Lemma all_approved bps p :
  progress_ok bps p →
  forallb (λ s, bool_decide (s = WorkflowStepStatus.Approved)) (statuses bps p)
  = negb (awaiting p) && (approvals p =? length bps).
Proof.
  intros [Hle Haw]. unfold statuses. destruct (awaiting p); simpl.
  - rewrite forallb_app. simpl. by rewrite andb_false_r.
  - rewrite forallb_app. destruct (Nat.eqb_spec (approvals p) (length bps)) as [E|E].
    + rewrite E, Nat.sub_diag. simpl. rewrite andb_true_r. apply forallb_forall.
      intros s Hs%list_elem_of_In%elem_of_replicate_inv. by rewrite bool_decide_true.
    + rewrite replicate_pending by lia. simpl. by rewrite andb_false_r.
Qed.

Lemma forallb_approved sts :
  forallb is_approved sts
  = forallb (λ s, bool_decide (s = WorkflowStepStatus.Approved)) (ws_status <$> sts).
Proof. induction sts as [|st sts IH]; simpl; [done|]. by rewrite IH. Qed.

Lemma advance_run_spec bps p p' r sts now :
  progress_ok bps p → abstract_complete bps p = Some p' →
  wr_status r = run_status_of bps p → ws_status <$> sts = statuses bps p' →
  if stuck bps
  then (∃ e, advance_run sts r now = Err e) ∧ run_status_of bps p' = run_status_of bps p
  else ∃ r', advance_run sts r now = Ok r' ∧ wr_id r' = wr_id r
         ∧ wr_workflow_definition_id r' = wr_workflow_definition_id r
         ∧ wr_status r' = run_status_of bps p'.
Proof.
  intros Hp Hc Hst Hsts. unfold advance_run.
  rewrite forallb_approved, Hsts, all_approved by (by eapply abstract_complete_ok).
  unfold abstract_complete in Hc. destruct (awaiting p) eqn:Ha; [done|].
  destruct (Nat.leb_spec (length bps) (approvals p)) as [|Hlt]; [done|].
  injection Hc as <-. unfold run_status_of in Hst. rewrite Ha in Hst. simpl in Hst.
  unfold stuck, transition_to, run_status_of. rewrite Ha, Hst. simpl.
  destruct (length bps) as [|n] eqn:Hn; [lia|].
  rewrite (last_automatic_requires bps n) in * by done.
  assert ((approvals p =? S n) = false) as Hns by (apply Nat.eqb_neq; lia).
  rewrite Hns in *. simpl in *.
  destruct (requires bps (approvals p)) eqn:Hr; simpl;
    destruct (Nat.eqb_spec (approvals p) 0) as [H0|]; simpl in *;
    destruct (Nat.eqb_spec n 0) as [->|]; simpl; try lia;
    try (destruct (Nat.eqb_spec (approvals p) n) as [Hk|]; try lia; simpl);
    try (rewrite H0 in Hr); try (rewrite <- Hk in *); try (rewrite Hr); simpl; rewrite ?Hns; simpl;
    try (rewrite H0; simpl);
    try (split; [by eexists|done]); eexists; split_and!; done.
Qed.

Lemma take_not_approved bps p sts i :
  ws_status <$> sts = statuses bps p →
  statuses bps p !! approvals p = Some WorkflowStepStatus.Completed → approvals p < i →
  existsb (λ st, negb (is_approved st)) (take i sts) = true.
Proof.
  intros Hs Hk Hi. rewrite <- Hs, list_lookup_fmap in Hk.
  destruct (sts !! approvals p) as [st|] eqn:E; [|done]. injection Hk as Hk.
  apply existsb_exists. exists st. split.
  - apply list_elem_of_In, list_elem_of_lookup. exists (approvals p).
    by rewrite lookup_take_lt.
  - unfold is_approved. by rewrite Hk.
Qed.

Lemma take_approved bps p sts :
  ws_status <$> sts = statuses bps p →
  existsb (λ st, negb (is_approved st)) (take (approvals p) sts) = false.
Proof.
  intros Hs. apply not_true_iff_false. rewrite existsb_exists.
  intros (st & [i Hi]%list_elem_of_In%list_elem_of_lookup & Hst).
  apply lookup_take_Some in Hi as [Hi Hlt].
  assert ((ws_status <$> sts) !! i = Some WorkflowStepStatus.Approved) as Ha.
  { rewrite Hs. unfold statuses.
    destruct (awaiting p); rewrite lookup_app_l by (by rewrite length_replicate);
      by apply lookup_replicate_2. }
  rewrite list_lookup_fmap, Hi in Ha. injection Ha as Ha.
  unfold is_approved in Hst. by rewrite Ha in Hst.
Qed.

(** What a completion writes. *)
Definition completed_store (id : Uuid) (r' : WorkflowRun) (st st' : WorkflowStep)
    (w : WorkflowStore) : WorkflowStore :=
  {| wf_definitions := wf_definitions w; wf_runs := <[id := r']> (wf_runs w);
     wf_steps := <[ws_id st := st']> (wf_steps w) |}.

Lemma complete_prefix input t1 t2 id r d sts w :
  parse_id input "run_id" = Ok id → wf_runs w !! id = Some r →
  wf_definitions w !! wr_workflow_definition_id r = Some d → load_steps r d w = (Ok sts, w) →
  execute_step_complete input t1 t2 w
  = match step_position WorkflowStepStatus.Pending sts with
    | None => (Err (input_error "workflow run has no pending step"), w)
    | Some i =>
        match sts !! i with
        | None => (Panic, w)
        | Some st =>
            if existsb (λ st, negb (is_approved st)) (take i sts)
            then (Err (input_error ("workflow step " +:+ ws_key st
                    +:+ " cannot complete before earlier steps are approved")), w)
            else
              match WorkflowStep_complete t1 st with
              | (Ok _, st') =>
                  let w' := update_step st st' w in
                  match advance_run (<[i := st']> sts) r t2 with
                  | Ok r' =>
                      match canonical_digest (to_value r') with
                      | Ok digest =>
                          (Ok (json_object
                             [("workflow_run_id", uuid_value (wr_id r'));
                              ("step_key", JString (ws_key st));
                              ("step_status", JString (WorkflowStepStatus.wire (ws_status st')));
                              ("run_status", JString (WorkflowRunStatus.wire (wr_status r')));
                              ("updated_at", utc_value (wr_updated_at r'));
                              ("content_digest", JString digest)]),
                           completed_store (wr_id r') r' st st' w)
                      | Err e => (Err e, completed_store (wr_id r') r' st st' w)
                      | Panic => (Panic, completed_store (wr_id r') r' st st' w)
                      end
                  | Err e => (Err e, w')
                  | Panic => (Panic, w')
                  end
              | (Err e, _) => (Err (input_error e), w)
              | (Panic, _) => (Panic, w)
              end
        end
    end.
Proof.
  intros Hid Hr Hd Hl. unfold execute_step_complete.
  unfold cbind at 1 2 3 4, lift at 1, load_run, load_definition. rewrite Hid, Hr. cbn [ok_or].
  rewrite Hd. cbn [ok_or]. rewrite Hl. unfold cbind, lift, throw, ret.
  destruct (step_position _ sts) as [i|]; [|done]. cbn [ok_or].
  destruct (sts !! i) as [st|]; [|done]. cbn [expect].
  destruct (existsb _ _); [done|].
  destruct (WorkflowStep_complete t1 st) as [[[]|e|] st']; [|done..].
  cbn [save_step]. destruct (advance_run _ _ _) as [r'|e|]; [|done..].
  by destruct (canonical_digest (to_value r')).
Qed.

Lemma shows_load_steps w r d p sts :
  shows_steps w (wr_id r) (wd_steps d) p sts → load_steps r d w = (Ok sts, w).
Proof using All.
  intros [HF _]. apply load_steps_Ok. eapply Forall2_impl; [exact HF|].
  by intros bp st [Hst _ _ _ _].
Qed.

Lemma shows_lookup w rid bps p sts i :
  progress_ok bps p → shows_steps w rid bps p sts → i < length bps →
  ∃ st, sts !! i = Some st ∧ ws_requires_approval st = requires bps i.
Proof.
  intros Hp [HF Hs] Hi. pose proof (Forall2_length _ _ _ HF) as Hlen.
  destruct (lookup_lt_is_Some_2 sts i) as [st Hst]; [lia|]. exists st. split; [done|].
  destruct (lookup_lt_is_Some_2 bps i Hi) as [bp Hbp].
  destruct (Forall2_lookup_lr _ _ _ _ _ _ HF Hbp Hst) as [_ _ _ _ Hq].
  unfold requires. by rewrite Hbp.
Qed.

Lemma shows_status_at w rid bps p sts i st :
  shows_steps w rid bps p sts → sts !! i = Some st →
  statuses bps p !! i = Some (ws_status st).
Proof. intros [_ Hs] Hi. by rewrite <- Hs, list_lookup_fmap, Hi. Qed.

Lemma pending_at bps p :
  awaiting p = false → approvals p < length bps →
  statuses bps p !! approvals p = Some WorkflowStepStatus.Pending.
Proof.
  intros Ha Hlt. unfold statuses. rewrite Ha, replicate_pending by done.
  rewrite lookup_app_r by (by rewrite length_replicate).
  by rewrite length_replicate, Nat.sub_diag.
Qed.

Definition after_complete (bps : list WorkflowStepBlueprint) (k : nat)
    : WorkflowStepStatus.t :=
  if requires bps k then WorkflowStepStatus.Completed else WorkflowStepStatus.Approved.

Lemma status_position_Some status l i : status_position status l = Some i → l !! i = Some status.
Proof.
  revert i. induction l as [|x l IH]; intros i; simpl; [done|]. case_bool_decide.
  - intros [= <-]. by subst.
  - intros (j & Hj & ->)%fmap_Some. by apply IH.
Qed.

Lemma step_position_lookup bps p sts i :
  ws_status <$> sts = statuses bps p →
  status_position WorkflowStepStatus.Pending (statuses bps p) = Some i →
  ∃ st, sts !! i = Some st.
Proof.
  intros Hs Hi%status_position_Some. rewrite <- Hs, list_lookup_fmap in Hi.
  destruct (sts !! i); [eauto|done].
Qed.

· · · · · · ·

Your instructions:
From the data above, give the number of lines that hold "Panic", without anything else.

Response to this task:
4